La démarche auprès de la CPI prend la forme d'une « communication au titre de l'article 15 du Statut de Rome ». Il s'agit d'un mécanisme qui permet à des particuliers, des avocats ou des organisations de transmettre des informations au Procureur de la CPI afin qu'il évalue s'il existe une base raisonnable pour ouvrir un examen préliminaire ou demander l'autorisation d'ouvrir une enquête.

 

En Belgique, une plainte a également été déposée auprès du parquet fédéral, compétent dans certains dossiers relevant notamment de la compétence universelle.

 

Les avocats affirment avoir documenté onze épisodes qu'ils présentent comme pouvant relever de crimes contre l'humanité. Ils citent notamment :


•    les violences survenues à la prison centrale de Makala en 2024, qui avaient fait de nombreuses victimes selon les autorités et plusieurs organisations ; 
•    plusieurs massacres présumés à Lubumbashi, Kolwezi et dans d'autres localités du Katanga.

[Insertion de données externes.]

Lemma uploadPack_run (req : Request) (w : World B) (repo : Repository) :
  getRepositoryByName B (manager w) (param_owner req) (param_name req) = Some repo ->
  let found := GetRepositoryByName (param_owner req) (param_name req) in
  let user := default EmptyString (header_address req) in
  uploadPack C B req w =
    if visibility repo =? 1 then
      if falsy (header_address req)
      then (Val (text "Authentication required" 401), w, [found])
      else if hasReadAccess B (manager w) (repoId repo) user
      then after [found; HasReadAccess (repoId repo) user] (serveUploadPack C B repo req w)
      else (Val (text "Read access denied" 403), w,
            [found; HasReadAccess (repoId repo) user])
    else after [found] (serveUploadPack C B repo req w).
Proof.
  intros Hrepo. unfold uploadPack, bind, repoManager_getRepositoryByName.
  simpl. rewrite Hrepo.
  destruct (visibility repo =? 1).
  - destruct (falsy (header_address req)); [reflexivity |].
    unfold repoManager_hasReadAccess.
    destruct (hasReadAccess B _ _ _); [| reflexivity].
    simpl. now destruct (serveUploadPack C B repo req w) as [[r w'] ev].
  - reflexivity.
Qed.

Lemma uploadPack_granted (req : Request) (w : World B) (repo : Repository) :
  getRepositoryByName B (manager w) (param_owner req) (param_name req) = Some repo ->
  mayRead B w repo req = true ->
  uploadPack C B req w = after (readGateCalls repo req) (serveUploadPack C B repo req w).
Proof.
  intros Hrepo Hmay. rewrite (uploadPack_run req w repo Hrepo).
  unfold mayRead, readGateCalls in *.
  destruct (visibility repo =? 1); [| reflexivity].
  apply andb_true_iff in Hmay as [Hu Hr].
  apply negb_true_iff in Hu. now rewrite Hu, Hr.
Qed.

Lemma closureMinusHaves_elem (st : Store B) (wants haves : list string) (oid : string) :
  oid ∈ closureMinusHaves B st wants haves
  <-> (exists want, want ∈ wants /\ oid ∈ getReachableObjects B st want)
      /\ oid ∉ haves.
Proof.
  unfold closureMinusHaves. split.
  - intros Hin. apply list_elem_of_In, in_flat_map in Hin as (want & Hw & Ho).
    apply list_elem_of_In, list_elem_of_filter in Ho as [Hn Ho].
    split; [| exact Hn]. exists want. split; [now apply list_elem_of_In | exact Ho].
  - intros [(want & Hw & Ho) Hn]. apply list_elem_of_In, in_flat_map.
    exists want. split; [now apply list_elem_of_In |].
    apply list_elem_of_In, list_elem_of_filter. now split.
Qed.
(** The feed [trend] has no such column: both of its presets are drawn, the
    rows of the time series sorted by date. *)
Example suggested_visualizations_trend :
  suggested_visualizations (Some trend) (recommendPresets (Some trend))
  = Returned
      [("numeric-v", ChartPreview (NumericLine [(0, 2%float); (1, 1%float)]));
       ("timeseries-ts",
        ChartPreview
          (TimeSeriesLine
             [[("date", VDate 1704067200000); ("v", VNumber 1%float);
               ("dateLabel", VString "date")];
              [("date", VDate 1704153600000); ("v", VNumber 2%float);
               ("dateLabel", VString "date")]]
             ["v"]))].
Proof. vm_compute. reflexivity. Qed.

End PreviewRuns.

(* ================================================================== *)
(** * Properties of the dashboard helpers and of the history modal *)
(* ================================================================== *)

Section DashboardClaims.
Import JS Model Dashboard.
Context {rt : Runtime}.

(** [summarizeNumeric] keeps one entry per column, with the statistics it
    was given. *)
Lemma summarizeNumeric_entries (summary : IngestionSummary) :
  map field (summarizeNumeric (Some summary)) = Object_keys (numeric_summary summary)
  /\ Forall2 (fun kv shown =>
                mean shown = Model.mean (snd kv)
                /\ minimum shown = Model.minimum (snd kv)
                /\ maximum shown = Model.maximum (snd kv))
       (numeric_summary summary) (summarizeNumeric (Some summary)).
Proof.
  unfold summarizeNumeric, Object_entries, Object_keys.
  induction (numeric_summary summary) as [|[k stats] l [IH1 IH2]]; simpl.
  - split; constructor.
  - split.
    + f_equal; [|exact IH1]. unfold numeric_display.
      destruct (Model.minimum stats), (Model.maximum stats), (Model.mean stats);
        try reflexivity.
      now destruct (PrimFloat.eqb _ _).
    + constructor; [|exact IH2]. unfold numeric_display. simpl.
      destruct (Model.minimum stats), (Model.maximum stats), (Model.mean stats);
        try (repeat split; reflexivity).
      now destruct (PrimFloat.eqb _ _).
Qed.

(** X23.  The mean marker is left out exactly when a statistic is null or the
    maximum [===] the minimum. *)
Lemma meanPercent_null_iff (column : string) (stats : NumericSummary) :
  meanPercent (numeric_display column stats) = None
  <-> Model.mean stats = None \/ Model.minimum stats = None
      \/ Model.maximum stats = None
      \/ exists lo hi, Model.minimum stats = Some lo /\ Model.maximum stats = Some hi
                       /\ PrimFloat.eqb hi lo = true.
Proof.
  unfold numeric_display.
  destruct (Model.minimum stats) as [lo|], (Model.maximum stats) as [hi|],
    (Model.mean stats) as [avg|]; simpl; try tauto.
  destruct (PrimFloat.eqb hi lo) eqn:Heq; simpl.
  - split; [|reflexivity]. intros _. right. right. right. now exists lo, hi.
  - split; [discriminate|].
    intros [H|[H|[H|(lo' & hi' & [= <-] & [= <-] & H)]]]; congruence.
Qed.

(** [SFcompare], the comparison behind [<?] and [<=?], is antisymmetric and
    is defined on every pair without a NaN. *)
Lemma SFcompare_antisym (x y : spec_float) (c : comparison) :
  SFcompare x y = Some c -> SFcompare y x = Some (CompOpp c).
Proof.
  destruct x as [s1|s1| |s1 m1 e1], y as [s2|s2| |s2 m2 e2]; simpl;
    try discriminate; intros [= <-]; try (destruct s1; reflexivity);
    try (destruct s2; reflexivity); try (destruct s1, s2; reflexivity).
  destruct s1, s2; simpl; try reflexivity.
  all: rewrite (Z.compare_antisym e1 e2); destruct (e1 ?= e2)%Z; simpl;
    try reflexivity.
  all: pose proof (Pos.compare_cont_antisym m1 m2 Eq) as H; simpl in H;
    rewrite <- H; now destruct (Pos.compare_cont Eq m1 m2).
Qed.

Lemma SFcompare_total (x y : spec_float) :
  SFcompare x y = None -> x = S754_nan \/ y = S754_nan.
Proof.
  destruct x as [s1|s1| |s1 m1 e1], y as [s2|s2| |s2 m2 e2]; simpl;
    try discriminate; auto.
Qed.

Lemma is_nan_Prim2SF (x : float) :
  PrimFloat.is_nan x = false -> Prim2SF x <> S754_nan.
Proof.
  unfold PrimFloat.is_nan. rewrite FloatAxioms.eqb_spec. intros H Hnan.
  rewrite Hnan in H. discriminate H.
Qed.

Lemma ltb_false_leb (x y : float) :
  PrimFloat.is_nan x = false -> PrimFloat.is_nan y = false ->
  PrimFloat.ltb x y = false -> PrimFloat.leb y x = true.
Proof.
  intros Hx Hy. rewrite FloatAxioms.ltb_spec, FloatAxioms.leb_spec. unfold SFltb, SFleb.
  destruct (SFcompare (Prim2SF x) (Prim2SF y)) as [c|] eqn:Hc.
  - rewrite (SFcompare_antisym _ _ _ Hc). now destruct c.
  - destruct (SFcompare_total _ _ Hc) as [H|H];
      [now apply is_nan_Prim2SF in Hx|now apply is_nan_Prim2SF in Hy].
Qed.

Lemma ltb_true_leb (x y : float) :
  PrimFloat.ltb x y = true -> PrimFloat.leb x y = true.
Proof.
  rewrite FloatAxioms.ltb_spec, FloatAxioms.leb_spec. unfold SFltb, SFleb.
  now destruct (SFcompare (Prim2SF x) (Prim2SF y)) as [[| |]|].
Qed.

Lemma Math_max_0 (p : float) :
  PrimFloat.is_nan p = false ->
  Math_max 0%float p = 0%float \/ (Math_max 0%float p = p /\ PrimFloat.ltb 0%float p = true).
Proof.
  intros Hp. unfold Math_max. rewrite Hp.
  change (PrimFloat.is_nan 0%float) with false. simpl.
  destruct (PrimFloat.ltb 0%float p); [now right|].
  destruct (PrimFloat.ltb p 0%float); [now left|].
  change (PrimFloat.get_sign 0%float) with false. now left.
Qed.

(** The clamp [Math.min(100, Math.max(0, p))] bounds every [p] that is a
    number. *)
Lemma clamp_in_range (p : float) :
  PrimFloat.is_nan p = false ->
  PrimFloat.leb 0%float (Math_min 100%float (Math_max 0%float p)) = true
  /\ PrimFloat.leb (Math_min 100%float (Math_max 0%float p)) 100%float = true.
Proof.
  intros Hp. destruct (Math_max_0 p Hp) as [->|(-> & Hpos)].
  - split; reflexivity.
  - unfold Math_min. rewrite Hp. change (PrimFloat.is_nan 100%float) with false. simpl.
    destruct (PrimFloat.ltb 100%float p) eqn:Hhi; [split; reflexivity|].
    assert (Hle : PrimFloat.leb p 100%float = true) by (now apply ltb_false_leb).
    assert (H0 : PrimFloat.leb 0%float p = true) by (now apply ltb_true_leb).
    destruct (PrimFloat.ltb p 100%float); [now split|].
    change (PrimFloat.get_sign 100%float) with false. now split.
Qed.

Lemma clamp_nan (p : float) :
  PrimFloat.is_nan p = true -> Math_min 100%float (Math_max 0%float p) = PrimFloat.nan.
Proof.
  intros Hp. unfold Math_max. rewrite Hp, orb_true_r. reflexivity.
Qed.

Les plaignants soutiennent que ces actes s'inscriraient dans une politique de répression visant certaines personnes opposées au pouvoir en place.

 

Parmi les éléments avancés, les avocats mettent en cause des membres de structures de sécurité et des militants du parti présidentiel. Ils évoquent également des discours qu'ils considèrent comme de nature à encourager des discriminations.

 

À ce stade, ces accusations sont celles des plaignants. Elles n'ont pas été établies par une juridiction et les personnes ou institutions visées bénéficient de la présomption d'innocence.

 

Les avocats estiment que la justice congolaise ne serait pas en mesure de traiter efficacement ces dossiers, ce qui justifierait, selon eux, la saisine de la CPI.

 

Conformément au Statut de Rome, le Procureur de la Cour pénale internationale examinera les informations reçues afin de déterminer si les critères juridiques nécessaires à l'ouverture d'une enquête sont réunis.

 

De son côté, le parquet fédéral belge analysera la plainte avant de décider des suites éventuelles.

 

À ce jour, ni la Cour pénale internationale ni la justice belge n'ont annoncé l'ouverture d'une enquête dans cette affaire. Le dépôt d'une plainte ou d'une communication ne signifie pas qu'une procédure judiciaire sera automatiquement engagée ni que les faits allégués sont établis.

 

Les décisions appartiennent désormais aux autorités judiciaires compétentes, qui devront évaluer la recevabilité des dossiers, les éléments de preuve présentés et leur compétence pour poursuivre d'éventuelles investigations.